## REQUIRED WORK
Your response should consist solely of the records, written out exactly.

## RECORDS FOR THE EXERCISE
^^^^^^^^^^^^^^^^
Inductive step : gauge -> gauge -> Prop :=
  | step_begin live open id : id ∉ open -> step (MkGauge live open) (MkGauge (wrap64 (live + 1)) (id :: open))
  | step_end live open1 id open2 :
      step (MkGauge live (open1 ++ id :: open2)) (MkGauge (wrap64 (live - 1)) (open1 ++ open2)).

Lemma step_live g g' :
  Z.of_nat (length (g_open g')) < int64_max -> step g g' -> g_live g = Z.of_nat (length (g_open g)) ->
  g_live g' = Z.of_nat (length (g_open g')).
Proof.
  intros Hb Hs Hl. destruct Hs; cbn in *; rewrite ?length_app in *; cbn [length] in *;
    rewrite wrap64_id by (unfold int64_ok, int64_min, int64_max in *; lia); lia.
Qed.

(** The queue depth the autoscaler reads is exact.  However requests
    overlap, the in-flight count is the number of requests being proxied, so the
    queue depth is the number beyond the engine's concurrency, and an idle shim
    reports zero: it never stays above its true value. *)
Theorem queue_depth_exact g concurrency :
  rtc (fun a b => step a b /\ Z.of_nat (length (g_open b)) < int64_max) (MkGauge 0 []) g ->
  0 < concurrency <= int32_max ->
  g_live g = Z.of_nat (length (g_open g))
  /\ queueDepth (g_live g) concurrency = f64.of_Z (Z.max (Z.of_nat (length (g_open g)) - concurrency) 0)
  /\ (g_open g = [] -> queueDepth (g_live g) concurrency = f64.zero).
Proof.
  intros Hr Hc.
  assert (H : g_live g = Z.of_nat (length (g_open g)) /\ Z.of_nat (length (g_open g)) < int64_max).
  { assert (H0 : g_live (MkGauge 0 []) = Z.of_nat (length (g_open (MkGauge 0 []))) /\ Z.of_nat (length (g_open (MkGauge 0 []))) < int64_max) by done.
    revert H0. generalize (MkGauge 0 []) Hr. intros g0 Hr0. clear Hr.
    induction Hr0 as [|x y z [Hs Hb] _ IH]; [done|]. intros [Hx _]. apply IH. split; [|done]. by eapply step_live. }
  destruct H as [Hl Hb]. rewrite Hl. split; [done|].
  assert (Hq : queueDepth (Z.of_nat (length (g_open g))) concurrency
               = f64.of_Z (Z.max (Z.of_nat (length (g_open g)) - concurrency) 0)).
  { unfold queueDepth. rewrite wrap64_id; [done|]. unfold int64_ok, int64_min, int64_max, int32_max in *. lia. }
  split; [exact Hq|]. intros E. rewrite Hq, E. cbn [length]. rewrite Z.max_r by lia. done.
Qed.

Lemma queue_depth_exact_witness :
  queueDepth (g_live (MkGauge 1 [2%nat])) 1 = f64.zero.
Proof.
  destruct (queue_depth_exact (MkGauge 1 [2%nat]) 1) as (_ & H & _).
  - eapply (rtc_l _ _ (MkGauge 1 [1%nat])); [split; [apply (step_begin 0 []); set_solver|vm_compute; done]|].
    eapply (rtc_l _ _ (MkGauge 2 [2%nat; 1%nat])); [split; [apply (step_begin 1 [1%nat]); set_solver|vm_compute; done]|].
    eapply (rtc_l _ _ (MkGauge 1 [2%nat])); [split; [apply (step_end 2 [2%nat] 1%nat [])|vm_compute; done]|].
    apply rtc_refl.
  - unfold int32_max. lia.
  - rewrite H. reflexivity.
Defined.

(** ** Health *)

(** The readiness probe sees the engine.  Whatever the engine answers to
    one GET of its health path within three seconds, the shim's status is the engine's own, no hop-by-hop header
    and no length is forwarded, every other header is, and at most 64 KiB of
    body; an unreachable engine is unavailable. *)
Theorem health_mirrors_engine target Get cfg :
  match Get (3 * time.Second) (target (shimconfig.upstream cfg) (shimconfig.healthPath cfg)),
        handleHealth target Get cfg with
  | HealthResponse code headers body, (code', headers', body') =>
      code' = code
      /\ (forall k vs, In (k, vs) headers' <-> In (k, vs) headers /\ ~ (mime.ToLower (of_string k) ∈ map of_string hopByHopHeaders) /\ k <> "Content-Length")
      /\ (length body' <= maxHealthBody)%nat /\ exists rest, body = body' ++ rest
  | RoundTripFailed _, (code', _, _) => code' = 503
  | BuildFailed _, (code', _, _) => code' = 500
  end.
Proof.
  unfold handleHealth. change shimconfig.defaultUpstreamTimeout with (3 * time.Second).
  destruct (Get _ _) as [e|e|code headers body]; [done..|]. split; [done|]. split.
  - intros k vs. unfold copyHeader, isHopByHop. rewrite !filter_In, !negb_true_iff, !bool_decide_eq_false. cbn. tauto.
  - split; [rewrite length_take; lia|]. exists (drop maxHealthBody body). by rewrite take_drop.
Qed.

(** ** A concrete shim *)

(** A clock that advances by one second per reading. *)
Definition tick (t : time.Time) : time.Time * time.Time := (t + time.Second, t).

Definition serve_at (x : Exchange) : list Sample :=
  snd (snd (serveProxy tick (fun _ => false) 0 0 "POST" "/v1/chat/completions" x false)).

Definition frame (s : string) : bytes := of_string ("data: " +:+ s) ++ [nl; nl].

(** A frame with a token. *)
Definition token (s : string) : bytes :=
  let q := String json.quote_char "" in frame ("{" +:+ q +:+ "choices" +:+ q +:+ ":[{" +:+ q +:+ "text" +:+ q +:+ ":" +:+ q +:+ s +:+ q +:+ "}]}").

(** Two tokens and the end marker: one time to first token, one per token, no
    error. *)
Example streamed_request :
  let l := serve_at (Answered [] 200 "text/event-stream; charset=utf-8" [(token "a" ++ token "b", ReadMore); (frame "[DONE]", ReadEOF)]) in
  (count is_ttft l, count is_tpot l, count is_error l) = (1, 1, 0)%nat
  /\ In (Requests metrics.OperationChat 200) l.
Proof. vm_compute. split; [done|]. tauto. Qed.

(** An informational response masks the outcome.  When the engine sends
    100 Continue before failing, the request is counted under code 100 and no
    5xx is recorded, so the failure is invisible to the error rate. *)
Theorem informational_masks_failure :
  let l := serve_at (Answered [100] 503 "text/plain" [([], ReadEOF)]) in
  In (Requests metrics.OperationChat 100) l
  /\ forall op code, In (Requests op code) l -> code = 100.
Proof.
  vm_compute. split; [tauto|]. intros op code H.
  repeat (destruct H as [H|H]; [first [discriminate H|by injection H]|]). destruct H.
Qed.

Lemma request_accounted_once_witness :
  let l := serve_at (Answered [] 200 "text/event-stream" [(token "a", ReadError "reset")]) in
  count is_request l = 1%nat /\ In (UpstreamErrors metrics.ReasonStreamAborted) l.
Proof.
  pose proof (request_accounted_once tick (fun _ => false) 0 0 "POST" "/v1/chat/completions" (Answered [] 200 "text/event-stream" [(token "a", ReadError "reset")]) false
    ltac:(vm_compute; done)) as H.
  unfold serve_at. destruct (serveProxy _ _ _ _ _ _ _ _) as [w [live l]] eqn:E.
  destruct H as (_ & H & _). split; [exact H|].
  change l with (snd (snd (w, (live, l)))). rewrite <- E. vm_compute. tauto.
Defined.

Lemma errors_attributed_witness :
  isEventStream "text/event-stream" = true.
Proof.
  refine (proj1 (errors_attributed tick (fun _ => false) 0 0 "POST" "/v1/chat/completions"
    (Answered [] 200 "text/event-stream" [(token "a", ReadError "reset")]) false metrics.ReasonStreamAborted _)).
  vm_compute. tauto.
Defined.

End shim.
^^^^^^^^^^^^^^^^
## RESULT FOR THIS TASK
Inductive step : gauge -> gauge -> Prop :=
  | step_begin live open id : id ∉ open -> step (MkGauge live open) (MkGauge (wrap64 (live + 1)) (id :: open))
  | step_end live open1 id open2 :
      step (MkGauge live (open1 ++ id :: open2)) (MkGauge (wrap64 (live - 1)) (open1 ++ open2)).

Lemma step_live g g' :
  Z.of_nat (length (g_open g')) < int64_max -> step g g' -> g_live g = Z.of_nat (length (g_open g)) ->
  g_live g' = Z.of_nat (length (g_open g')).
Proof.
  intros Hb Hs Hl. destruct Hs; cbn in *; rewrite ?length_app in *; cbn [length] in *;
    rewrite wrap64_id by (unfold int64_ok, int64_min, int64_max in *; lia); lia.
Qed.

(** The queue depth the autoscaler reads is exact.  However requests
    overlap, the in-flight count is the number of requests being proxied, so the
    queue depth is the number beyond the engine's concurrency, and an idle shim
    reports zero: it never stays above its true value. *)
Theorem queue_depth_exact g concurrency :
  rtc (fun a b => step a b /\ Z.of_nat (length (g_open b)) < int64_max) (MkGauge 0 []) g ->
  0 < concurrency <= int32_max ->
  g_live g = Z.of_nat (length (g_open g))
  /\ queueDepth (g_live g) concurrency = f64.of_Z (Z.max (Z.of_nat (length (g_open g)) - concurrency) 0)
  /\ (g_open g = [] -> queueDepth (g_live g) concurrency = f64.zero).
Proof.
  intros Hr Hc.
  assert (H : g_live g = Z.of_nat (length (g_open g)) /\ Z.of_nat (length (g_open g)) < int64_max).
  { assert (H0 : g_live (MkGauge 0 []) = Z.of_nat (length (g_open (MkGauge 0 []))) /\ Z.of_nat (length (g_open (MkGauge 0 []))) < int64_max) by done.
    revert H0. generalize (MkGauge 0 []) Hr. intros g0 Hr0. clear Hr.
    induction Hr0 as [|x y z [Hs Hb] _ IH]; [done|]. intros [Hx _]. apply IH. split; [|done]. by eapply step_live. }
  destruct H as [Hl Hb]. rewrite Hl. split; [done|].
  assert (Hq : queueDepth (Z.of_nat (length (g_open g))) concurrency
               = f64.of_Z (Z.max (Z.of_nat (length (g_open g)) - concurrency) 0)).
  { unfold queueDepth. rewrite wrap64_id; [done|]. unfold int64_ok, int64_min, int64_max, int32_max in *. lia. }
  split; [exact Hq|]. intros E. rewrite Hq, E. cbn [length]. rewrite Z.max_r by lia. done.
Qed.

Lemma queue_depth_exact_witness :
  queueDepth (g_live (MkGauge 1 [2%nat])) 1 = f64.zero.
Proof.
  destruct (queue_depth_exact (MkGauge 1 [2%nat]) 1) as (_ & H & _).
  - eapply (rtc_l _ _ (MkGauge 1 [1%nat])); [split; [apply (step_begin 0 []); set_solver|vm_compute; done]|].
    eapply (rtc_l _ _ (MkGauge 2 [2%nat; 1%nat])); [split; [apply (step_begin 1 [1%nat]); set_solver|vm_compute; done]|].
    eapply (rtc_l _ _ (MkGauge 1 [2%nat])); [split; [apply (step_end 2 [2%nat] 1%nat [])|vm_compute; done]|].
    apply rtc_refl.
  - unfold int32_max. lia.
  - rewrite H. reflexivity.
Defined.

(** ** Health *)

(** The readiness probe sees the engine.  Whatever the engine answers to
    one GET of its health path within three seconds, the shim's status is the engine's own, no hop-by-hop header
    and no length is forwarded, every other header is, and at most 64 KiB of
    body; an unreachable engine is unavailable. *)
Theorem health_mirrors_engine target Get cfg :
  match Get (3 * time.Second) (target (shimconfig.upstream cfg) (shimconfig.healthPath cfg)),
        handleHealth target Get cfg with
  | HealthResponse code headers body, (code', headers', body') =>
      code' = code
      /\ (forall k vs, In (k, vs) headers' <-> In (k, vs) headers /\ ~ (mime.ToLower (of_string k) ∈ map of_string hopByHopHeaders) /\ k <> "Content-Length")
      /\ (length body' <= maxHealthBody)%nat /\ exists rest, body = body' ++ rest
  | RoundTripFailed _, (code', _, _) => code' = 503
  | BuildFailed _, (code', _, _) => code' = 500
  end.
Proof.
  unfold handleHealth. change shimconfig.defaultUpstreamTimeout with (3 * time.Second).
  destruct (Get _ _) as [e|e|code headers body]; [done..|]. split; [done|]. split.
  - intros k vs. unfold copyHeader, isHopByHop. rewrite !filter_In, !negb_true_iff, !bool_decide_eq_false. cbn. tauto.
  - split; [rewrite length_take; lia|]. exists (drop maxHealthBody body). by rewrite take_drop.
Qed.

(** ** A concrete shim *)

(** A clock that advances by one second per reading. *)
Definition tick (t : time.Time) : time.Time * time.Time := (t + time.Second, t).

Definition serve_at (x : Exchange) : list Sample :=
  snd (snd (serveProxy tick (fun _ => false) 0 0 "POST" "/v1/chat/completions" x false)).

Definition frame (s : string) : bytes := of_string ("data: " +:+ s) ++ [nl; nl].

(** A frame with a token. *)
Definition token (s : string) : bytes :=
  let q := String json.quote_char "" in frame ("{" +:+ q +:+ "choices" +:+ q +:+ ":[{" +:+ q +:+ "text" +:+ q +:+ ":" +:+ q +:+ s +:+ q +:+ "}]}").

(** Two tokens and the end marker: one time to first token, one per token, no
    error. *)
Example streamed_request :
  let l := serve_at (Answered [] 200 "text/event-stream; charset=utf-8" [(token "a" ++ token "b", ReadMore); (frame "[DONE]", ReadEOF)]) in
  (count is_ttft l, count is_tpot l, count is_error l) = (1, 1, 0)%nat
  /\ In (Requests metrics.OperationChat 200) l.
Proof. vm_compute. split; [done|]. tauto. Qed.

(** An informational response masks the outcome.  When the engine sends
    100 Continue before failing, the request is counted under code 100 and no
    5xx is recorded, so the failure is invisible to the error rate. *)
Theorem informational_masks_failure :
  let l := serve_at (Answered [100] 503 "text/plain" [([], ReadEOF)]) in
  In (Requests metrics.OperationChat 100) l
  /\ forall op code, In (Requests op code) l -> code = 100.
Proof.
  vm_compute. split; [tauto|]. intros op code H.
  repeat (destruct H as [H|H]; [first [discriminate H|by injection H]|]). destruct H.
Qed.

Lemma request_accounted_once_witness :
  let l := serve_at (Answered [] 200 "text/event-stream" [(token "a", ReadError "reset")]) in
  count is_request l = 1%nat /\ In (UpstreamErrors metrics.ReasonStreamAborted) l.
Proof.
  pose proof (request_accounted_once tick (fun _ => false) 0 0 "POST" "/v1/chat/completions" (Answered [] 200 "text/event-stream" [(token "a", ReadError "reset")]) false
    ltac:(vm_compute; done)) as H.
  unfold serve_at. destruct (serveProxy _ _ _ _ _ _ _ _) as [w [live l]] eqn:E.
  destruct H as (_ & H & _). split; [exact H|].
  change l with (snd (snd (w, (live, l)))). rewrite <- E. vm_compute. tauto.
Defined.

Lemma errors_attributed_witness :
  isEventStream "text/event-stream" = true.
Proof.
  refine (proj1 (errors_attributed tick (fun _ => false) 0 0 "POST" "/v1/chat/completions"
    (Answered [] 200 "text/event-stream" [(token "a", ReadError "reset")]) false metrics.ReasonStreamAborted _)).
  vm_compute. tauto.
Defined.

End shim.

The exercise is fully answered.